Dans l’ordre scientifique, les méthodes ; dans l’industrie, les procédés techniques ; dans l’éducation, la discipline ; partout des divisions et des séries : voilà ce qui élève sans cesse le bas-fond des sociétés au niveau des plus belles intelligences, et amène peu à peu, non l’identité, mais l’équivalence des capacités.

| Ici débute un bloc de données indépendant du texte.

(** One byte, and the end of the stream. *)
Lemma resume_loop_spec reads (s : DormantBrokerProcess * W) :
  cs_reads (db_control (fst s)) = reads ->
  wp (resume_loop reads) (fun r s' => r <> Panic /\ cs_sent (db_control (fst s')) = cs_sent (db_control (fst s)) /\
    forall b, r = Ok (inr b) -> quiet s s' /\ b :: arrived (cs_reads (db_control (fst s'))) = arrived (cs_reads (db_control (fst s)))) s.
Proof.
  revert s. induction reads as [|event reads IH]; intros s Hs; cbn [resume_loop];
    (apply while_dormant_spec; [apply probe_spec| |intros r s' (? & ? & ?) ? Hx; split_and!; [done..|]; intros b ->; by destruct (Hx b)]);
    intros s1 (R1 & W1 & T1) Q1.
  { apply wp_err. by split_and!. }
  assert (forall s2, cs_reads (db_control (fst s2)) = reads -> cs_sent (db_control (fst s2)) = cs_sent (db_control (fst s)) -> quiet s s2 ->
    arrived reads = arrived (event :: reads) ->
    wp (resume_loop reads) (fun r s' => r <> Panic /\ cs_sent (db_control (fst s')) = cs_sent (db_control (fst s)) /\
      forall b, r = Ok (inr b) -> quiet s s' /\ b :: arrived (cs_reads (db_control (fst s'))) = arrived (cs_reads (db_control (fst s)))) s2) as Hloop.
  { intros s2 HR HW HQ Ha. eapply wp_mono; [by apply IH|]. intros r s3 (? & ? & Hx). split_and!; [done|congruence|].
    intros b Hb. destruct (Hx b Hb) as [? Hb']. split; [eauto using quiet_trans|]. rewrite Hb', HR, Hs. done. }
  destruct event as [first rest| | |code|].
  - apply set_control_spec, wp_ret. split_and!; [done|done|]. intros b [= <-]. split; [exact Q1|].
    destruct (taken_back 1 first rest reads) as (Hl & Ha & _); [lia|]. rewrite Hs. cbn [fst on_control db_control cs_reads with_cs_reads]. rewrite <- Ha.
    unfold taken. pose proof (len_nonneg rest). replace (Z.min (len (first :: rest)) 1) with 1 by (rewrite len_cons; lia). done.
  - apply set_control_spec. by apply Hloop.
  - apply set_control_spec. apply while_dormant_spec; [apply poll_gate_control_spec| |].
    + intros s3 (R3 & W3 & T3) Q3. apply Hloop; [cbn in *; congruence..| |done]. eapply quiet_trans; [exact Q1|exact Q3].
    + intros r s3 (R3 & W3 & T3) ? Hx. split_and!; [done|cbn in *; congruence|]. intros b ->. by destruct (Hx b).
  - apply set_control_spec, wp_err. by split_and!.
  - apply wp_err. by split_and!.
Qed.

317. Posons donc comme corollaires de la théorie sérielle les propositions suivantes :

Dans toute société inorganique ou simpliste, sous le règne de la spontanéité religieuse et de l’hallucination philosophique, l’homme n’ayant atteint nulle part son entier développement ; la science n’étant pas faite ou n’existant que par parties ; le travail s’effectuant sans division : le champ de l’activité humaine est nécessairement restreint ; les capacités, ignorantes, peu ou point différenciées, mal distribuées, sont inégales.

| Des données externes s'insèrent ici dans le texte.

(** [l[k]] for a non-negative index. *)
Definition getitem {A : Type} (l : list A) (k : nat) : result A :=
  match nth_error l k with
  | Some a => Ok a
  | None => Raise IndexError
  end.

(** [l[k]] for an integer index: a negative [k] counts from the end. *)
Definition getitem_int {A : Type} (l : list A) (k : Z) : result A :=
  if (0 <=? k)%Z then getitem l (Z.to_nat k)
  else if (0 <=? Z.of_nat (List.length l) + k)%Z
       then getitem l (Z.to_nat (Z.of_nat (List.length l) + k))
       else Raise IndexError.

(** [l[a:b]] and [l[a:]] for non-negative bounds; a slice never raises. *)
Definition slice {A : Type} (l : list A) (a b : nat) : list A :=
  firstn (b - a) (skipn a l).

Definition slice_from {A : Type} (l : list A) (a : nat) : list A :=
  skipn a l.

(** [l[-n:]]: the last [n] items; [-0] is [0], so [l[-0:]] is all of [l]. *)
Definition slice_last {A : Type} (l : list A) (n : nat) : list A :=
  match n with
  | O => l
  | S _ => skipn (List.length l - n) l
  end.

(** [[f(x) for x in l]] where [f] may raise. *)
Fixpoint traverse {A B : Type} (f : A -> result B) (l : list A)
  : result (list B) :=
  match l with
  | [] => Ok []
  | x :: l' =>
      bind (f x) (fun y => bind (traverse f l') (fun ys => Ok (y :: ys)))
  end.

(** [range(n)] *)
Definition range (n : nat) : list nat := seq 0 n.

(** [x in l] for strings *)
Definition str_in (x : string) (l : list string) : bool :=
  existsb (String.eqb x) l.

(** [m] raises only exceptions that satisfy [P]. *)
Definition raises_only {A : Type} (P : exn -> Prop) (m : result A) : Prop :=
  forall e, m = Raise e -> P e.

(** Every exception but the unsupported-type one. *)
Definition other (e : exn) : Prop := e <> NotImplementedError.

(** The exception of a lookup that fails. *)
Definition index_error (e : exn) : Prop := e = IndexError.

(** The characters of a string, each as a one-character string: indexing
    and slicing a Python [str] behave as they do on this list. *)
Fixpoint chars (s : string) : list string :=
  match s with
  | EmptyString => []
  | String c s' => String c EmptyString :: chars s'
  end.

End Py.

Import Py.

Declare Scope py_scope.
Delimit Scope py_scope with py.
Notation "x <- m ;; k" := (bind m (fun x => k))
  (at level 61, m at next level, right associativity) : py_scope.
Notation "' pat <- m ;; k" :=
  (bind m (fun x => match x with pat => k end))
  (at level 61, pat pattern, m at next level, right associativity) : py_scope.
Open Scope py_scope.

(** ** The numpy operations the two components call *)

Module Np.

Open Scope R_scope.

Definition Rltb (x y : R) : bool := if Rlt_dec x y then true else false.
Definition Rleb (x y : R) : bool := if Rle_dec x y then true else false.

(** [a.sum()] of a one-dimensional array *)
Definition sum (a : list R) : R := fold_right Rplus 0 a.

(** [np.arange(n)] *)
Definition arange (n : nat) : list R := map INR (seq 0 n).

(** [a / c] for an array [a] and a scalar [c] *)
Definition div_scalar (a : list R) (c : R) : list R :=
  map (fun x => x / c) a.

À mesure que la science s’élève, que le travail se divise, que l’industrie prend son essor, le nombre des capacités devient proportionnellement plus grand ; et ce progrès, tout empirique, se manifeste par l’établissement des aristocraties.

Le travail d’initiation dans la science étant incomparablement plus facile que celui de découverte, et les conditions de progrès ultérieurs se multipliant à chaque progrès accompli, la marche des intelligences ordinaires est plus rapide dans sa continuité, que le vol toujours plus embarrassé des intelligences d’élite.

Enfin, la somme des idées augmentant toujours, on supplée, d’abord par des résumés et des notions générales, puis par une théorie des lois mêmes de l’art et de la raison, à l’impossibilité de tout apprendre ; et la totalité de la connaissance se divise pour chacun en deux parties : l’une qui constitue le fonds commun par lequel l’individu est en rapport avec la société ; l’autre, qui se compose d’idées particulières et plus approfondies dont l’objet forme sa spécialité.

Puis donc que le progrès de la civilisation se résout essentiellement dans la perfection des méthodes et des instruments de travail, dans la réalisation facile et précise des idées par les organes ; en un mot, dans la soumission complète de la nature à la raison ; et puisque la raison est identique dans tous les hommes, il s’ensuit que les membres divers d’une société sont autant d’organes spéciaux de facultés équivalentes de la raison universelle (ch. IV, § iii).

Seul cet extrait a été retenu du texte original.